WEST LAFAYETTE, Ind. - A new technology enabling tiny machines called micro electromechanical systems to "self-calibrate" could make possible super-accurate and precise sensors for crime-scene forensics, environmental testing and medical diagnostics.
The innovation might enable researchers to create a "nose-on-a-chip" for tracking criminal suspects, sensors for identifying hazardous solid or gaseous substances, as well as a new class of laboratory tools for specialists working in nanotechnology and biotechnology.
"In the everyday macroscopic world, we can accurately measure distance and mass because we have well-known standards such as rulers or weights that we use to calibrate devices that measure distances or forces," said Jason Vaughn Clark, an assistant professor of electrical and computer engineering and mechanical engineering. "But for the micro- or nanoscopic worlds, there have been no standards and no practical ways for measuring very small distances or forces."
The micro electromechanical systems, or MEMS, are promising for an array of high-tech applications.
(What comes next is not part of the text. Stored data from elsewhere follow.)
(** * topic_modeling_agent: normalisation of extracted method labels and
      the incremental merge of the metadata table

    A shallow embedding of [src/topic_modeling_agent.py].  Python [str]
    values are Rocq strings whose characters are the code points below
    256; [dict]s that are only read and written by key are [gmap]s, the
    label sets of [normalize_map] are [gset]s, and [enum_methods], whose
    key order drives the loop of [process_pdf], is an association list in
    dictionary order. *)

From Stdlib Require Import String Ascii NArith Bool List Lia.
From stdpp Require Import base option list gmap sets strings sorting.

Local Open Scope string_scope.
Local Open Scope list_scope.

(** ** The [str] methods the program calls *)

Module PyStr.

(** [str.isspace] for one character: the ASCII white space (TAB..CR,
    FS..US, SPACE) and, in Latin-1, NEL and NBSP. *)
Definition is_space (c : ascii) : bool :=
  let n := N_of_ascii c in
  ((9 <=? n) && (n <=? 13) || (28 <=? n) && (n <=? 32)
   || (n =? 133) || (n =? 160))%N.

(** [str.lower] for one character: A..Z and the Latin-1 capitals
    (U+00C0..U+00DE but the multiplication sign) move up by 32. *)
Definition to_lower (c : ascii) : ascii :=
  let n := N_of_ascii c in
  if ((65 <=? n) && (n <=? 90)
      || (192 <=? n) && (n <=? 222) && negb (n =? 215))%N
  then ascii_of_N (n + 32) else c.

(** [s.lower()] *)
Fixpoint lower (s : string) : string :=
  match s with
  | EmptyString => EmptyString
  | String c r => String (to_lower c) (lower r)
  end.

(** [s.lstrip()] *)
Fixpoint lstrip (s : string) : string :=
  match s with
  | EmptyString => EmptyString
  | String c r => if is_space c then lstrip r else s
  end.

(** [s.rstrip()] *)
Fixpoint rstrip (s : string) : string :=
  match s with
  | EmptyString => EmptyString
  | String c r =>
      match rstrip r with
      | EmptyString => if is_space c then EmptyString else String c EmptyString
      | r' => String c r'
      end
  end.

(** [s.strip()]: white space removed at both ends. *)
Definition strip (s : string) : string := rstrip (lstrip s).

(** [s.split(sep)] for a one-character separator: every occurrence
    cuts, so the result has one more piece than there are separators
    and [''.split(';')] is [['']]. *)
Fixpoint split (sep : ascii) (s : string) : list string :=
  match s with
  | EmptyString => [EmptyString]
  | String c r =>
      if decide (c = sep) then EmptyString :: split sep r
      else match split sep r with
           | [] => [String c EmptyString]
           | p :: ps => String c p :: ps
           end
  end.

(** [sep.join(l)] *)
Fixpoint join (sep : string) (l : list string) : string :=
  match l with
  | [] => EmptyString
  | [x] => x
  | x :: r => x +:+ sep +:+ join sep r
  end.

(** [c in s] for a character. *)
Fixpoint contains (c : ascii) (s : string) : bool :=
  match s with
  | EmptyString => false
  | String d r => bool_decide (d = c) || contains c r
  end.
Researchers previously have used various techniques to gauge the force and movement of tiny objects containing components so small they have to be measured on the scale of micrometers or nanometers, millionths or billionths of a meter, respectively. However, the accuracy of conventional techniques is typically off by 10 percent or more because of their inherent uncertainties, Clark said.
"And due to process variations within fabrication, no two microstructures have the same geometric and material properties," he said.
These small variations in microstructure geometry, stiffness and mass can significantly affect performance.
"A 10 percent change in width can cause a 100 percent change in a microstructure's stiffness," Clark said. "Process variations have made it difficult for researchers to accurately predict the performance of MEMS."